◆ RECORDS SUPPLIED
+++
Lemma ingest_Steps uuid f mono s : served s -> wp (ingest_frame_at uuid f mono) (Steps s) s.
Proof. intros Hs. pose proof (steps_refl s Hs) as H. unfold ingest_frame_at. hsteps. Qed.
Lemma reauthenticate_Steps s : served s -> wp reauthenticate (Steps s) s.
Proof. intros Hs. pose proof (steps_refl s Hs) as H. unfold reauthenticate, function_advisory. hsteps. Qed.
Lemma expire_Steps mono s : served s -> wp (expire_input mono) (Steps s) s.
Proof. intros Hs. pose proof (steps_refl s Hs) as H. unfold expire_input, abort_engine. hsteps. Qed.
Lemma disconnect_Steps s : served s -> wp disconnect (Steps s) s.
Proof. intros Hs. pose proof (steps_refl s Hs) as H. unfold disconnect, abort_engine. hsteps. Qed.
Lemma stop_Steps s : served s -> wp stop (Steps s) s.
Proof. intros Hs. pose proof (steps_refl s Hs) as H. unfold stop, abort_engine. hsteps. Qed.
Lemma input_observation_Steps c st why s : served s -> wp (input_observation c st why) (Steps s) s.
Proof. intros Hs. pose proof (steps_refl s Hs) as H. unfold input_observation. hsteps. Qed.
Lemma advisory_observation_Steps st s : served s -> wp (advisory_observation st) (Steps s) s.
Proof. intros Hs. pose proof (steps_refl s Hs) as H. unfold advisory_observation, function_advisory. hsteps. Qed.
Lemma next_message_Steps s : served s -> wp next_message (Steps s) s.
Proof. intros Hs. pose proof (steps_refl s Hs) as H. unfold next_message. hsteps. Qed.
Lemma readiness_Steps now s : served s -> wp (advisory_readiness now) (Steps s) s.
Proof. intros Hs. pose proof (steps_refl s Hs) as H. unfold advisory_readiness. hsteps. Qed.
Lemma poll_Steps s : served s -> wp demo_control_poll (Steps s) s.
Proof. intros Hs. pose proof (steps_refl s Hs) as H. unfold demo_control_poll. hsteps. Qed.
Lemma update_Steps m s : served s -> index_nonneg m -> wp (update_vdp_metadata m) (Steps s) s.
Proof.
  intros Hs Hm. pose proof (steps_refl s Hs) as H. unfold update_vdp_metadata, abort_engine. hsteps.
  assert (E : unit_system_uid m = uid_of s).
  { unfold same_identity in *. b2p. by apply String.eqb_eq. }
  destruct H as (_ & (H1 & H2 & H3 & _) & H4). split; [exact E|split; [|exact H4]].
  split; [exact H1|split; [|split; [exact H3|exact Hm]]].
  change (at_rest (unit_system_uid m) (state s) (outbox (disk s)) (disk s)). rewrite E. exact H2.
Qed.

(** ** Handlers that change the outbox *)

Lemma accept_Steps p r s :
  served s -> ~ blocked_in (outbox (disk s)) (pending_key p) -> wp (accept p r) (Steps s) s.
Proof.
  intros Hs Hb. pose proof Hs as (Hok & Hr & Hsh & Hi). unfold accept. hstep. rewrite Hok. apply wp_bind.
  pose proof (acknowledge_run (uid_of s) (state s) (outbox (disk s)) (disk s) p r Hr Hb) as H. cbn zeta in H.
  unfold wp at 1, store_io. destruct (acknowledge p r (disk s)) as [d [a|e|]].
  - assert (Hst : exists o, still (uid_of s) (state s) o (disk s) d).
    { destruct a; destruct H as (_ & _ & H); eauto. }
    destruct Hst as (o & Hrest & Hm). cbn [after].
    assert (Hs' : steps s (set_disk d s)).
    { split; [done|]. unfold steps, served, state in *. cbn [set_disk disk store_ok metadata]. rewrite Hm.
      pose proof Hrest as (_ & Ho & _). split; [|by apply (adv_refl s)]. split_and!; try done. by rewrite Ho. }
    hsteps.
  - destruct H as [-> _]. cbn [after Steps].
    assert (set_disk (disk s) s = s) as -> by (by destruct s). by apply steps_refl.
  - cbn [after Steps]. destruct H as [[Hk _] H]. unfold set_disk at 1. cbn [disk].
    assert (Hh : forall o, (at_rest (uid_of s) (state s) o d \/ exists k, is_sha256 k = true /\ torn_block (uid_of s) (state s) o k d) ->
      halted (uid_of s) (state s) d).
    { intros o Ho. exists (state s), o. split; [by apply adv_refl|split; [done|]].
      destruct Ho; [by left|right; right; by right]. }
    destruct H as [H|[[_ H]|[_ [H|H]]]]; (eapply Hh; first [left; exact H|right; eexists; split; [exact Hk|exact H]]).
Qed.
+++
◆ DIRECTIONS FOR THIS TASK
From the first line above through the line that contains "unfold same_identity in", quote each line exactly. Output nothing more.

◆ RESPONSE TO THE EXERCISE
Lemma ingest_Steps uuid f mono s : served s -> wp (ingest_frame_at uuid f mono) (Steps s) s.
Proof. intros Hs. pose proof (steps_refl s Hs) as H. unfold ingest_frame_at. hsteps. Qed.
Lemma reauthenticate_Steps s : served s -> wp reauthenticate (Steps s) s.
Proof. intros Hs. pose proof (steps_refl s Hs) as H. unfold reauthenticate, function_advisory. hsteps. Qed.
Lemma expire_Steps mono s : served s -> wp (expire_input mono) (Steps s) s.
Proof. intros Hs. pose proof (steps_refl s Hs) as H. unfold expire_input, abort_engine. hsteps. Qed.
Lemma disconnect_Steps s : served s -> wp disconnect (Steps s) s.
Proof. intros Hs. pose proof (steps_refl s Hs) as H. unfold disconnect, abort_engine. hsteps. Qed.
Lemma stop_Steps s : served s -> wp stop (Steps s) s.
Proof. intros Hs. pose proof (steps_refl s Hs) as H. unfold stop, abort_engine. hsteps. Qed.
Lemma input_observation_Steps c st why s : served s -> wp (input_observation c st why) (Steps s) s.
Proof. intros Hs. pose proof (steps_refl s Hs) as H. unfold input_observation. hsteps. Qed.
Lemma advisory_observation_Steps st s : served s -> wp (advisory_observation st) (Steps s) s.
Proof. intros Hs. pose proof (steps_refl s Hs) as H. unfold advisory_observation, function_advisory. hsteps. Qed.
Lemma next_message_Steps s : served s -> wp next_message (Steps s) s.
Proof. intros Hs. pose proof (steps_refl s Hs) as H. unfold next_message. hsteps. Qed.
Lemma readiness_Steps now s : served s -> wp (advisory_readiness now) (Steps s) s.
Proof. intros Hs. pose proof (steps_refl s Hs) as H. unfold advisory_readiness. hsteps. Qed.
Lemma poll_Steps s : served s -> wp demo_control_poll (Steps s) s.
Proof. intros Hs. pose proof (steps_refl s Hs) as H. unfold demo_control_poll. hsteps. Qed.
Lemma update_Steps m s : served s -> index_nonneg m -> wp (update_vdp_metadata m) (Steps s) s.
Proof.
  intros Hs Hm. pose proof (steps_refl s Hs) as H. unfold update_vdp_metadata, abort_engine. hsteps.
  assert (E : unit_system_uid m = uid_of s).
  { unfold same_identity in *. b2p. by apply String.eqb_eq. }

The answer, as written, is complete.